Um sujeito subindo a rua.
Identificou de imediato:
O cobrador.
Não mão o espelhinho que
mirava contra o próprio rosto, tirando um
pente fino do bolso traseiro das calças que passava no cabelo.
Engraçado: pensando
nisso agora, aonde ia o cobrador a subir a rua aquele momento?

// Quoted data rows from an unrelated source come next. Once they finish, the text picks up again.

(* ===== verification/Libc.v ===== *)
(** * String and memory functions

    lib/libc/{memcmp,memcpy,memmove,memset,strcmp,strlcpy}.c on the byte-addressed
    kernel memory, a function from addresses to bytes.  Addresses are 32 bits
    wide; the copy loops are the source's, by words where both pointers allow
    it. *)
From S2P Require Import Prelude Util MmState.

Abbreviation mem := (Z → Z).
Definition wsize : Z := 4.
Definition wmask : Z := wsize - 1.

(** One access of [c] bytes: all are read before the first is written. *)
Definition blit (dst src c : Z) (m : mem) : mem :=
  λ a, if (dst <=? a) && (a <? dst + c) then m (src + (a - dst)) else m a.

Definition store (a v : Z) (m : mem) : mem := λ x, if x =? a then v else m x.

(** ** memcmp, memset *)
Definition memcmp (m : mem) (s1 s2 n : Z) : res Z :=
  '(l, r, n) ← loop (S (Z.to_nat n)) (λ '(l, r, n),
    if negb (n =? 0) && (m l =? m r) then Ok (inl (w32 (l + 1), w32 (r + 1), w32 (n - 1)))
    else Ok (inr (l, r, n))) (s1, s2, n);
  Ok (if negb (n =? 0) then m l - m r else 0).

Definition memset (dst c n : Z) (m : mem) : res (Z * mem) :=
  if negb (n =? 0) then
    m ← loop (S (Z.to_nat n)) (λ '(d, n, m),
      let m := store d (w8 c) m in
      let d := w32 (d + 1) in
      let n := w32 (n - 1) in
      if negb (n =? 0) then Ok (inl (d, n, m)) else Ok (inr m)) (dst, n, m);
    Ok (dst, m)
  else Ok (dst, m).

(** ** memcpy, memmove *)

(** [TLOOP1(s)]: [do { s; } while (--t)], and [TLOOP(s)]: [if (t) TLOOP1(s)]. *)
Abbreviation cursor := (Z * Z * mem)%type.
Definition TLOOP1 (t : Z) (s : cursor → cursor) (st : cursor) : res cursor :=
  loop (S (Z.to_nat t)) (λ '(t, st),
    let st := s st in
    let t := w32 (t - 1) in
    if negb (t =? 0) then Ok (inl (t, st)) else Ok (inr st)) (t, st).
Definition TLOOP (t : Z) (s : cursor → cursor) (st : cursor) : res cursor :=
  if negb (t =? 0) then TLOOP1 t s st else Ok st.

(** [*dst = *src; src += c; dst += c] and [src -= c; dst -= c; *dst = *src]. *)
Definition fwd (c : Z) : cursor → cursor :=
  λ '(dst, src, m), (w32 (dst + c), w32 (src + c), blit dst src c m).
Definition bwd (c : Z) : cursor → cursor :=
  λ '(dst, src, m), let dst := w32 (dst - c) in let src := w32 (src - c) in (dst, src, blit dst src c m).

(** The forward copy that [memcpy] and the first half of [memmove] share. *)
Definition copy_forward (length : Z) (st : cursor) : res cursor :=
  let '(dst, src, _) := st in
  '(length, st) ← (
    if negb (Z.land (Z.lor src dst) wmask =? 0) then
      let t := if negb (Z.land (Z.lxor src dst) wmask =? 0) || (length <? wsize) then length
               else wsize - Z.land src wmask in
      st ← TLOOP1 t (fwd 1) st;
      Ok (w32 (length - t), st)
    else Ok (length, st));
  st ← TLOOP (length / wsize) (fwd wsize) st;
  TLOOP (Z.land length wmask) (fwd 1) st.
(* ===== verification/Palloc.v ===== *)
(** * The page block allocator

    kern/mm/pmm/palloc.c: a list of free blocks, sorted by physical address,
    between the static nodes [h] and [t].  [alloc] is first fit; [free] inserts
    the block and joins it with its neighbours; [page_allocator_move] rebuilds
    the list in nodes of the current object allocator.

    The blocks are [struct mem_block] objects obtained from [kmalloc]: the
    definitions take the object allocator as a [Kmem], and the theorems hold for
    every one that satisfies [KmemLaws].  The specification is a list of
    [(paddr, size)] pairs with the functions [first_fit] and [put_block]; [rep]
    relates a heap of nodes to such a list. *)
From S2P Require Import Prelude Util DList MmState.

(** ** Accesses to the fields of a [struct mem_block] *)
Definition blk (w : world) (p : Z) : res pages := of_option BadPtr (mb_pages (pa w) !! p).

Definition with_links (L : links) (w : world) : world :=
  upd_pa (λ s, Palloc L (mb_pages s) (phead s) (ptail s) (free_size s)) w.
Definition with_blk (p : Z) (b : pages) (w : world) : world :=
  upd_pa (λ s, Palloc (mb_links s) (<[p := b]> (mb_pages s)) (phead s) (ptail s) (free_size s)) w.
Definition on_links (f : links → res links) (w : world) : res world :=
  L ← f (mb_links (pa w)); Ok (with_links L w).

Definition set_blk (p : Z) (b : pages) (w : world) : res world :=
  match mb_pages (pa w) !! p with
  | Some _ => Ok (with_blk p b w)
  | None => Err BadPtr
  end.

Definition set_free_size (v : Z) (w : world) : world :=
  upd_pa (λ s, Palloc (mb_links s) (mb_pages s) (phead s) (ptail s) v) w.

(** The lifetime of a node: it enters the store with the content of its memory
    when [kmalloc] returns it, and leaves the store when it is passed to
    [kfree]. *)
Definition enter (p : Z) (kb : link * pages) (w : world) : world :=
  upd_pa (λ s, Palloc (<[p := kb.1]> (mb_links s)) (<[p := kb.2]> (mb_pages s))
                 (phead s) (ptail s) (free_size s)) w.
Definition leave (p : Z) (w : world) : world :=
  upd_pa (λ s, Palloc (delete p (mb_links s)) (delete p (mb_pages s))
                 (phead s) (ptail s) (free_size s)) w.

Section ops.
Context {K : Kmem}.

Definition free_block (a : Z) (w : world) : res world :=
  _ ← blk w a; kfree_ a (leave a w).

(** [a->prev->next = a->next; a->next->prev = a->prev;] *)
Definition unlink (a : Z) (w : world) : res world :=
  w ← on_links (λ L, p ← get_prev L a; n ← get_next L a; set_next p n L) w;
  on_links (λ L, n ← get_next L a; p ← get_prev L a; set_prev n p L) w.
(* ===== verification/Pgtable.v ===== *)
(** * Page tables

    kern/arch/mips/pgtable.c and include/arch/mips/pgtable.h: a page index is a
    page of 1024 page directory entries, each 0 or the kernel address of a page
    of 1024 page table entries.  Tables are read and written as 32-bit
    little-endian words of the kernel memory [bytes], and their pages come from
    the page allocator, which fills freed pages with junk in the same memory. *)
From S2P Require Import Prelude Util DList MmState Palloc Pmm Simple Vmm Init Cp0.

Definition PTE_LOWMASK : Z := 0xfff.
Definition PTE_CACHEABLE : Z := 0x600.
Definition PTE_DIRTY : Z := 0x100.
Definition PTE_VALID : Z := 0x080.
Definition PTE_GLOBAL : Z := 0x040.
Definition PTXMASK : Z := Z.shiftl 1 (PAGE_SHIFT - WORD_SHIFT) - 1.
Definition NR_PTENTRIES : Z := Z.shiftl 1 (PAGE_SHIFT - WORD_SHIFT).
Definition PTXSHIFT : Z := PAGE_SHIFT.
Definition PDXSHIFT : Z := PTXSHIFT + PAGE_SHIFT - WORD_SHIFT.
Definition VMA_EXEC : Z := 0x01.
Definition VMA_WRITE : Z := 0x02.
Definition VMA_READ : Z := 0x04.

Definition PTE_PADDR (pte : Z) : Z := Z.land pte (w32 (Z.lnot PTE_LOWMASK)).
Definition PTE_FLAGS (pte : Z) : Z := Z.land pte PTE_LOWMASK.
Definition PDX (va : Z) : Z := Z.land (Z.shiftr va PDXSHIFT) PTXMASK.
Definition PTX (va : Z) : Z := Z.land (Z.shiftr va PTXSHIFT) PTXMASK.

(** ** Words in memory *)
Definition ld32 (m : Z → Z) (a : Z) : Z :=
  m a + 2 ^ 8 * m (a + 1) + 2 ^ 16 * m (a + 2) + 2 ^ 24 * m (a + 3).
Definition st32 (a v : Z) (m : Z → Z) : Z → Z :=
  λ x, if (a <=? x) && (x <? a + 4) then (v / 2 ^ (8 * (x - a))) mod 2 ^ 8 else m x.

(** [t[i]] of an array of words at [t]. *)
Definition ent (m : Z → Z) (t i : Z) : Z := ld32 m (t + 4 * i).
Definition set_ent (t i v : Z) (w : world) : world := upd_bytes (st32 (t + 4 * i) v) w.

(** [struct pagedesc] *)
Record pagedesc := PageDesc { pdev : Z; ptev : Z; pdx : Z; ptx : Z }.

Section ops.
Context {K : Kmem}.

(** [__getpagedesc]: the result and, when it is 0, the descriptor. *)
Definition getpagedesc (pgindex addr : Z) (create : bool) (w : world) : res (Z * pagedesc * world) :=
  let pde := ent (bytes w) pgindex (PDX addr) in
  let pd p := PageDesc pgindex p (PDX addr) (PTX addr) in
  if negb (pde =? 0) then Ok (0, pd pde, w)
  else if negb create then Ok (- ENOENT, pd 0, w)
  else
    '(paddr, w) ← pgalloc w;
    if paddr =? w64 (-1) then Ok (- ENOMEM, pd 0, w)
    else
      let p := w32 (pa2kva paddr) in
      let w := upd_bytes (fill p 0 PAGE_SIZE) w in
      let w := set_ent pgindex (PDX addr) p w in
      Ok (0, pd p, w).

(** [__free_intermediate_pgtable] *)
Definition free_intermediate_pgtable (pgindex vaddr size : Z) (w : world) : res world :=
  let pdx_end := PDX (w32 (w32 (vaddr + size) - PAGE_SIZE)) in
  loop 1026 (λ '(pdx, w),
    if pdx <=? pdx_end then
      let pte := ent (bytes w) pgindex pdx in
      used ← loop 1026 (λ i,
        if i <? NR_PTENTRIES then
          if negb (ent (bytes w) pte i =? 0) then Ok (inr true) else Ok (inl (i + 1))
        else Ok (inr false)) 0;
      if (used : bool) then Ok (inl (pdx + 1, w))
      else
        w ← pgfree (kva2pa (ent (bytes w) pgindex pdx)) w;
        Ok (inl (pdx + 1, set_ent pgindex pdx 0 w))
    else Ok (inr w)) (PDX vaddr, w).

Definition init_pgindex (w : world) : res (Z * world) :=
  '(paddr, w) ← pgalloc w;
  if paddr =? w64 (-1) then Ok (NULL, w)
  else w ← pmemset paddr 0 PAGE_SIZE w; Ok (pa2kva paddr, w).

Definition destroy_pgindex (pgindex : Z) (w : world) : res world := pgfree (kva2pa pgindex) w.

(** [__pgtable_perm] *)
Definition pgtable_perm (vma_flags : Z) : Z :=
  Z.lor (Z.lor (Z.lor PTE_VALID PTE_GLOBAL) PTE_CACHEABLE)
    (if negb (Z.land vma_flags VMA_WRITE =? 0) then PTE_DIRTY else 0).

(** The two passes of [map_pages].  The first delivers the error and the address
    it happened at, or [None]. *)
Definition map_check (pgindex pend : Z) (fuel : nat) (pcur vcur : Z) (w : world) : res (option (Z * Z) * world) :=
  loop fuel (λ '(pcur, vcur, w),
    if pcur <? pend then
      '(retcode, pd, w) ← getpagedesc pgindex vcur true w;
      if retcode =? - ENOMEM then Ok (inr (Some (retcode, vcur), w))
      else if negb (ent (bytes w) (ptev pd) (ptx pd) =? 0) then Ok (inr (Some (- EEXIST, vcur), w))
      else Ok (inl (w64 (pcur + PAGE_SIZE), w32 (vcur + PAGE_SIZE), w))
    else Ok (inr (None, w))) (pcur, vcur, w).

Definition map_fill (pgindex pend flags : Z) (fuel : nat) (pcur vcur : Z) (w : world) : res world :=
  loop fuel (λ '(pcur, vcur, w),
    if pcur <? pend then
      '(_, pd, w) ← getpagedesc pgindex vcur false w;
      let w := set_ent (ptev pd) (ptx pd) (Z.lor (w32 pcur) (pgtable_perm flags)) w in
      Ok (inl (w64 (pcur + PAGE_SIZE), w32 (vcur + PAGE_SIZE), w))
    else Ok (inr w)) (pcur, vcur, w).

Definition map_pages (pgindex vaddr paddr size flags : Z) (w : world) : res (Z * world) :=
  let pend := w64 (paddr + size) in
  if negb (IS_ALIGNED 64 paddr PAGE_SIZE) || negb (IS_ALIGNED 32 size PAGE_SIZE)
     || negb (IS_ALIGNED 32 vaddr PAGE_SIZE) then Ok (- EINVAL, w)
  else
    let fuel := S (S (Z.to_nat (size / PAGE_SIZE))) in
    '(failed, w) ← map_check pgindex pend fuel paddr vaddr w;
    match failed with
    | None => w ← map_fill pgindex pend flags fuel paddr vaddr w; Ok (0, w)
    | Some (retcode, vcur) =>
      w ← free_intermediate_pgtable pgindex vaddr (w32 (vcur - vaddr)) w;
      Ok (retcode, w)
    end.

(** [unmap_pages]: the number of bytes, the physical address stored through a
    non-NULL [paddr] ([None] when no page was unmapped), and the new state. *)
Definition unmap_loop (pgindex vend : Z) (fuel : nat) : Z * Z * Z * option Z * world → res (Z * option Z * world) :=
  loop fuel (λ '(vcur, unmapped, pcur, first, w),
    if vcur <? vend then
      '(r, pd, w) ← getpagedesc pgindex vcur false w;
      if r <? 0 then Err Panicked
      else
        let e := ent (bytes w) (ptev pd) (ptx pd) in
        if unmapped =? 0 then
          let pcur := PTE_PADDR e in
          let w := set_ent (ptev pd) (ptx pd) 0 w in
          Ok (inl (w32 (vcur + PAGE_SIZE), unmapped + PAGE_SIZE, w64 (pcur + PAGE_SIZE), Some pcur, w))
        else if negb (e =? pcur) then Ok (inr (unmapped, first, w))
        else
          let w := set_ent (ptev pd) (ptx pd) 0 w in
          Ok (inl (w32 (vcur + PAGE_SIZE), unmapped + PAGE_SIZE, w64 (pcur + PAGE_SIZE), first, w))
    else Ok (inr (unmapped, first, w))).

Definition unmap_pages (pgindex vaddr size : Z) (w : world) : res (Z * option Z * world) :=
  let vend := w32 (vaddr + size) in
  '(unmapped, first, w) ← unmap_loop pgindex vend (S (S (Z.to_nat (size / PAGE_SIZE)))) (vaddr, 0, 0, None, w);
  w ← free_intermediate_pgtable pgindex vaddr (w32 unmapped) w;
  Ok (unmapped, first, w).
(* ===== verification/Sync.v ===== *)
(** * Locks

    include/arch/mips/arch-sync.h (ticket spinlock, semaphore),
    include/aim/sync.h (recursive lock), include/arch/mips/arch-irq.h (interrupt
    masking) and include/arch/mips/atomic.h (counters).

    The spinlock is a concurrent step relation: any number of processors run
    [spin_lock] and [spin_unlock] on one lock word, interleaved at the level of
    the atomic accesses of the source (the ll/sc pair, each load of [head], the
    load and the store of [spin_unlock]).  The specification is a FIFO queue of
    processors whose first element holds the lock; executions without end state
    the order of the grants and that every waiting processor is served.  The semaphore and the
    recursive lock are given as the effect of a call that obtains the inner lock
    at once; [None] is a call that has to wait. *)
From S2P Require Import Prelude Util.

(** ** The lock word: [head] in the low half, [tail] in the high half *)
Definition lock_head (lk : Z) : Z := Z.land lk 0xffff.
Definition lock_tail (lk : Z) : Z := Z.shiftr lk 16.
Definition EMPTY_LOCK : Z := 0.
Definition spinlock_init (lk : Z) : Z := 0.

(** The local state of a processor that uses the lock: outside; in the loop at
    label 2 of [spin_lock] with its ticket [my_tail]; between [spin_lock] and
    [spin_unlock]; in [spin_unlock], with the value of [head] computed. *)
Inductive pc := Idle | Spin (my_tail : Z) | Crit | Unlocking (head : Z).

(** The ll/addu/sc sequence, when the store succeeds, with the branch after it. *)
Definition take_ticket (lk : Z) : Z * pc :=
  let my_tail := Z.shiftr lk 16 in
  let head := Z.land lk 0xffff in
  (w32 (lk + 0x10000), if head =? my_tail then Crit else Spin my_tail).
(** [lhu head; bne head, my_tail, 2b] *)
Definition poll (lk my_tail : Z) : pc := if lock_head lk =? my_tail then Crit else Spin my_tail.
(** [head = lock->head + 1U], then [lock->head = (uint16_t)head]. *)
Definition unlock_read (lk : Z) : pc := Unlocking (w32 (lock_head lk + 1)).
Definition unlock_write (lk head : Z) : Z := Z.lor (Z.shiftl (lock_tail lk) 16) (w16 head).

Definition spin_is_locked (lk : Z) : bool := negb (lk =? 0).

Record lock_state := LockState { lk : Z; pcs : list pc }.

(** A step of processor [i]. *)
Inductive step (i : nat) : lock_state → lock_state → Prop :=
| step_sc_fails l ps :
    ps !! i = Some Idle → step i (LockState l ps) (LockState l ps)
| step_take l ps l' p' :
    ps !! i = Some Idle → take_ticket l = (l', p') →
    step i (LockState l ps) (LockState l' (<[i := p']> ps))
| step_poll l ps t :
    ps !! i = Some (Spin t) →
    step i (LockState l ps) (LockState l (<[i := poll l t]> ps))
| step_unlock_read l ps :
    ps !! i = Some Crit →
    step i (LockState l ps) (LockState l (<[i := unlock_read l]> ps))
| step_unlock_write l ps h :
    ps !! i = Some (Unlocking h) →
    step i (LockState l ps) (LockState (unlock_write l h) (<[i := Idle]> ps)).

Definition initial (n : nat) : lock_state := LockState (spinlock_init 0) (replicate n Idle).
Definition reachable (n : nat) (s : lock_state) : Prop := rtc (λ s s', ∃ i, step i s s') (initial n) s.
Definition destroy_uvm (m addr len : Z) (u : uvm) : res (Z * uvm) :=
  if negb (IS_ALIGNED 32 len PAGE_SIZE) || (m =? NULL) || negb (IS_ALIGNED 32 addr PAGE_SIZE) then Ok (- EINVAL, u)
  else
    v ← find_continuous_vma m addr len u;
    if v =? NULL then Ok (- EFAULT, u)
    else u ← unmap_and_free_vma m v len u; Ok (0, u).

Definition set_uvm_perm (m addr len flags : Z) (u : uvm) : res (Z * uvm) :=
  if negb (IS_ALIGNED 32 len PAGE_SIZE) || (m =? NULL) || negb (IS_ALIGNED 32 addr PAGE_SIZE) then Ok (- EINVAL, u)
  else
    v ← find_continuous_vma m addr len u;
    if v =? NULL then Ok (- EFAULT, u)
    else
      loop (S (Z.to_nat (len / PAGE_SIZE))) (λ '(i, addr, u),
        if i <? len then
          vm ← get_vma u v; mm ← get_mm u m;
          let u := set_vmas <[v := Vma (v_start vm) (v_size vm) flags (v_mm vm) (v_pages vm)]> u in
          '(r, u) ← on_mw (set_pages_perm (pgindex mm) addr PAGE_SIZE flags) u;
          if negb (r =? 0) then Ok (inr (- ENOENT, u))
          else Ok (inl (w32 (i + PAGE_SIZE), w32 (addr + PAGE_SIZE), u))
        else Ok (inr (0, u))) (0, addr, u).

(** [memmove] and [memset] on the kernel memory. *)
Definition memmove_w (dst src n : Z) (u : uvm) : res uvm :=
  '(_, m) ← memmove dst src n (bytes (mw u)); Ok (set_mw (upd_bytes (λ _, m) (mw u)) u).
Definition memset_w (dst c n : Z) (u : uvm) : res uvm :=
  '(_, m) ← memset dst c n (bytes (mw u)); Ok (set_mw (upd_bytes (λ _, m) (mw u)) u).

Definition mm_clone (dst src : Z) (u : uvm) : res (Z * uvm) :=
  let vma_start := dst - NODE in
  first ← get_next (ul u) src;
  '(retcode, cloned, u) ← loop (S (size (ul u))) (λ '(n, cur, cloned, u),
    if n =? src then Ok (inr (0, cloned, u))
    else
      vm ← get_vma u (n - NODE);
      up ← get_upages u (v_pages vm);
      '(retcode, v, u) ← add_vma dst (v_start vm) (v_size vm) (v_flags vm)
        (w32 (psize (u_pages up))) (pflags (u_pages up)) cur
        (λ p u, np ← get_upages u p;
                memmove_w (pa2kva (paddr (u_pages np))) (pa2kva (paddr (u_pages up))) (v_size vm) u) u;
      if retcode <? 0 then Ok (inr (retcode, cloned, u))
      else
        n ← get_next (ul u) n;
        Ok (inl (n, v, w32 (cloned + v_size vm), u))) (first, vma_start, 0, u);
  if retcode <? 0 then
    n ← get_next (ul u) (vma_start + NODE);
    u ← unmap_and_free_vma dst (n - NODE) cloned u;
    Ok (retcode, u)
  else Ok (retcode, u).

(** [__copy_fill_uvm]: one transfer of [l] bytes between the (possibly
    translated) user address and the kernel address. *)
Definition transfer (fill touser : bool) (uaddr vaddr c l : Z) (u : uvm) : res uvm :=
  if fill then memset_w uaddr c l u
  else if negb touser then memmove_w vaddr uaddr l u
  else memmove_w uaddr vaddr l u.

(** The same transfer on the virtual addresses of the loaded page index: every
    load and store below [KERN_BASE] is translated by it (the translation buffer
    has nothing else: [cp0_access_ok] of the refill), and an access to a page that is not
    valid or a store to one that is not dirty is an exception in the kernel, for
    which the handler panics. *)
Definition mmu_addr (store : bool) (pg a : Z) (w : world) : res Z :=
  if a <? KERN_BASE then
    match walk_access (bytes w) pg store a with inl pa => Ok (pa2kva pa) | inr _ => Err Panicked end
  else Ok a.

Então se lembrou de que foi
essa a grande dúvida que pairou qual urubu agourento entre sua infância e
adolescência.
E se extinguiu por encanto
quando virou homem.
Aonde ia o cobrador de
ônibus aquele dia subindo a rua com o
espelhinho numa das mãos e o pente na outra?
Enquanto o sujeito subia
a rua, não desceu do calor vespertino até a calçada um ser etéreo disposto a
elucidar o mistério.
Não havia um mistério.
Cinco décadas depois, a imagem
que reteve do próprio rosto a última vez em que se olhou no espelho não tem
mais importância.
Nunca teve importância, nem
cinco décadas nem cinco minutos depois.
É um autorretrato sem
rosto apodrecido na memória.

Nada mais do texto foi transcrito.